Saved entries:
(* ===== verification/App.v ===== *)
(** * The composition root: [internal/app/app.go], [profile.go], [cmd/agent/main.go]

    [NewApp] builds every component from the configuration and checks the result against
    the runtime profile. What it builds is represented by what it is built from: a store
    by its dialect and its database, the gateway by its trust configuration and its store,
    the daemon by its collaborators. Opening the database is [Dsn.NewStore]. *)

From S2P Require Import Prelude Dsn Config Client Aegis Daemon.

(** ** Profiles *)

Definition ProfileErsaProduction : string := "ersa_production".
Definition ProfileDevelopment : string := "development".
Definition ProfileConnectivityTest : string := "connectivity_test".
Definition ValidProfiles : list string :=
  [ProfileErsaProduction; ProfileDevelopment; ProfileConnectivityTest].

(** [range_names]: the keys in the order the map is ranged over. *)
Definition ParseProfile (range_names : list string) (s : string) : result string :=
  if str_empty s then Ok ProfileDevelopment
  else if one_of s ValidProfiles then Ok s
  else Err (ENew ("unknown runtime profile " +:+ fmt_q s +:+ " (valid: " +:+ str_join range_names ", " +:+ ")")).

(** ** What is wired *)

Inductive Dialect := SQLite | Postgres.
Inductive DBRef := OpenedDB (handle : nat) | InjectedDB (closer : bool).
Record StoreRef := { sf_dialect : Dialect; sf_db : DBRef }.
(** A [*platform.SQLiteStore] on a database, or another [MemoryStore]. *)
Inductive MemoryRef := SQLiteMemory (db : DBRef) | OtherMemory.
Inductive LLMRef := InjectedLLM | OpenAILLM (cfg : ClientConfig) (timeout : Z).
Inductive EmbedRef := InjectedEmbed | VoyageEmbed (apiKey model : string).
Inductive GatewayRef := InjectedGateway | AegisGateway (trust : TrustConfig) (store : DBRef).
Inductive ToolsRef :=
  | InjectedTools
  | BuiltinTools (memory : option MemoryRef) (t2_and_settings : DBRef) (embedding : option EmbedRef).

Record Dependencies := {
  d_DB : option DBRef; d_Config : option Config; d_LLM : option LLMRef;
  d_JobStore : option StoreRef; d_ConsolidationStore : option StoreRef;
  d_LifecycleStore : option StoreRef; d_AssemblyStore : option StoreRef;
  d_MemoryStore : option MemoryRef; d_EmbeddingProvider : option EmbedRef;
  d_Gateway : option GatewayRef; d_ToolRegistry : option ToolsRef }.

Definition present {A} (o : option A) : bool := match o with Some _ => true | None => false end.

(** The calls of [check]: name, presence, whether the profile requires it. *)
Definition profile_checks (profile : string) (d : Dependencies) : option (list (string * bool * bool)) :=
  let base := [("DB", present (d_DB d), true); ("LLM", present (d_LLM d), true);
               ("Config", present (d_Config d), true)] in
  let stores := [("JobStore", present (d_JobStore d), true);
                 ("ConsolidationStore", present (d_ConsolidationStore d), true);
                 ("LifecycleStore", present (d_LifecycleStore d), true);
                 ("AssemblyStore", present (d_AssemblyStore d), true)] in
  let services (required : bool) :=
    [("MemoryStore", present (d_MemoryStore d), required);
     ("EmbeddingProvider", present (d_EmbeddingProvider d), required);
     ("Gateway (Aegis)", present (d_Gateway d), required);
     ("ToolRegistry", present (d_ToolRegistry d), required)] in
  if String.eqb profile ProfileErsaProduction then Some (base ++ stores ++ services true)
  else if String.eqb profile ProfileDevelopment then Some (base ++ stores ++ services false)
  else if String.eqb profile ProfileConnectivityTest then Some base
  else None.
Definition missing_of (checks : list (string * bool * bool)) : list string :=
  map (fun c => c.1.1) (whereb (fun c => negb c.1.2 && c.2) checks).

Definition Validate (profile : string) (d : Dependencies) : result unit :=
  match profile_checks profile d with
  | None => Err (ENew ("unknown runtime profile: " +:+ fmt_q profile))
  | Some checks =>
      match missing_of checks with
      | [] => Ok tt
      | missing => Err (ENew ("profile " +:+ fmt_q profile +:+ " requires: " +:+ str_join missing ", "))
      end
  end.

(** ** Options *)

Definition with_DB (o : option DBRef) (d : Dependencies) : Dependencies :=
  {| d_DB := o; d_Config := d_Config d; d_LLM := d_LLM d; d_JobStore := d_JobStore d;
     d_ConsolidationStore := d_ConsolidationStore d; d_LifecycleStore := d_LifecycleStore d;
     d_AssemblyStore := d_AssemblyStore d; d_MemoryStore := d_MemoryStore d;
     d_EmbeddingProvider := d_EmbeddingProvider d; d_Gateway := d_Gateway d;
     d_ToolRegistry := d_ToolRegistry d |}.
Definition with_LLM (o : option LLMRef) (d : Dependencies) : Dependencies :=
  {| d_DB := d_DB d; d_Config := d_Config d; d_LLM := o; d_JobStore := d_JobStore d;
     d_ConsolidationStore := d_ConsolidationStore d; d_LifecycleStore := d_LifecycleStore d;
     d_AssemblyStore := d_AssemblyStore d; d_MemoryStore := d_MemoryStore d;
     d_EmbeddingProvider := d_EmbeddingProvider d; d_Gateway := d_Gateway d;
     d_ToolRegistry := d_ToolRegistry d |}.
Definition with_MemoryStore (o : option MemoryRef) (d : Dependencies) : Dependencies :=
  {| d_DB := d_DB d; d_Config := d_Config d; d_LLM := d_LLM d; d_JobStore := d_JobStore d;
     d_ConsolidationStore := d_ConsolidationStore d; d_LifecycleStore := d_LifecycleStore d;
     d_AssemblyStore := d_AssemblyStore d; d_MemoryStore := o;
     d_EmbeddingProvider := d_EmbeddingProvider d; d_Gateway := d_Gateway d;
     d_ToolRegistry := d_ToolRegistry d |}.
Definition WithLLM (client : LLMRef) : Dependencies -> Dependencies := with_LLM (Some client).
Definition WithDB (db : DBRef) : Dependencies -> Dependencies := with_DB (Some db).
Definition WithMemoryStore (store : MemoryRef) : Dependencies -> Dependencies := with_MemoryStore (Some store).

(** ** The application *)

Record PipelineRef := {
  pp_aegis : option GatewayRef; pp_llm : option LLMRef; pp_embedder : option EmbedRef;
  pp_db : option DBRef; pp_driver : string; pp_consolidation : option StoreRef;
  pp_memory : option MemoryRef }.
Record JobRunnerRef := { jn_store : StoreRef; jn_pipeline : PipelineRef }.
Record SupervisorRef := { sv_runner : JobRunnerRef; sv_maxConcurrent : Z }.
Inductive RunnerRef :=
  | Phase1Runner
  | LifecycleRunner (jobRunner : option JobRunnerRef) (supervisor : option SupervisorRef).
Inductive ChannelRef := DiscordChannel (token : string) (ids : list string) (poll : Z) | CLIChannel.
Definition channel_name (c : ChannelRef) : string :=
  match c with DiscordChannel _ _ _ => "discord" | CLIChannel => "cli" end.
Record DaemonRef := {
  da_AgentName : string; da_SessionTrigger : string; da_runner : RunnerRef;
  da_lifecycle : option StoreRef; da_supervisor : option SupervisorRef;
  da_channels : option (list ChannelRef * option GatewayRef * list WakeCondition) }.
Record App := {
  app_Config : Config; app_Profile : string; app_Dependencies : Dependencies;
  app_Runner : RunnerRef; app_Supervisor : option SupervisorRef; app_Daemon : DaemonRef }.

Section NewApp.
Variable unicode_trim : string -> string.
Variable Getenv : string -> string.
Variable drivers : list string.
Variable Ping : string -> string -> option error.

Definition positive (x : float64) : bool := fltb f_zero x.
Definition trust_config (cfg : Config) : TrustConfig :=
  {| tc_SkepticalPrior := if positive (cg_AegisTrustSkepticalPrior cfg)
                          then cg_AegisTrustSkepticalPrior cfg else tc_SkepticalPrior DefaultTrustConfig;
     tc_RampInteractions := if 0 <? cg_AegisTrustRampN cfg
                            then cg_AegisTrustRampN cfg else tc_RampInteractions DefaultTrustConfig;
     tc_MaxTrust := tc_MaxTrust DefaultTrustConfig |}.

(** The database: the dependencies with it, and the handle just opened. *)
Definition open_database (cfg : Config) (profile : string) (d : Dependencies)
    : M Handles (Dependencies * option nat) :=
  if negb (present (d_DB d)) && negb (str_empty (cg_DatabaseDSN cfg)) then
    try! r := NewStore drivers Ping (cg_DatabaseDSN cfg) in
    match r with
    | Err e =>
        if one_of profile [ProfileConnectivityTest; ProfileErsaProduction]
        then fail (EWrap ("app: DB required for " +:+ profile) e)
        else ret (d, None)
    | Ok store => ret (with_DB (Some (OpenedDB (st_DB store))) d, Some (st_DB store))
    end
  else ret (d, None).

> [WHAT TO DO]: Copy the lines above exactly, from the very first through the one containing "the runtime profile.", and include no other line.

> [TASK RESPONSE]:
(* ===== verification/App.v ===== *)
(** * The composition root: [internal/app/app.go], [profile.go], [cmd/agent/main.go]

    [NewApp] builds every component from the configuration and checks the result against
    the runtime profile. What it builds is represented by what it is built from: a store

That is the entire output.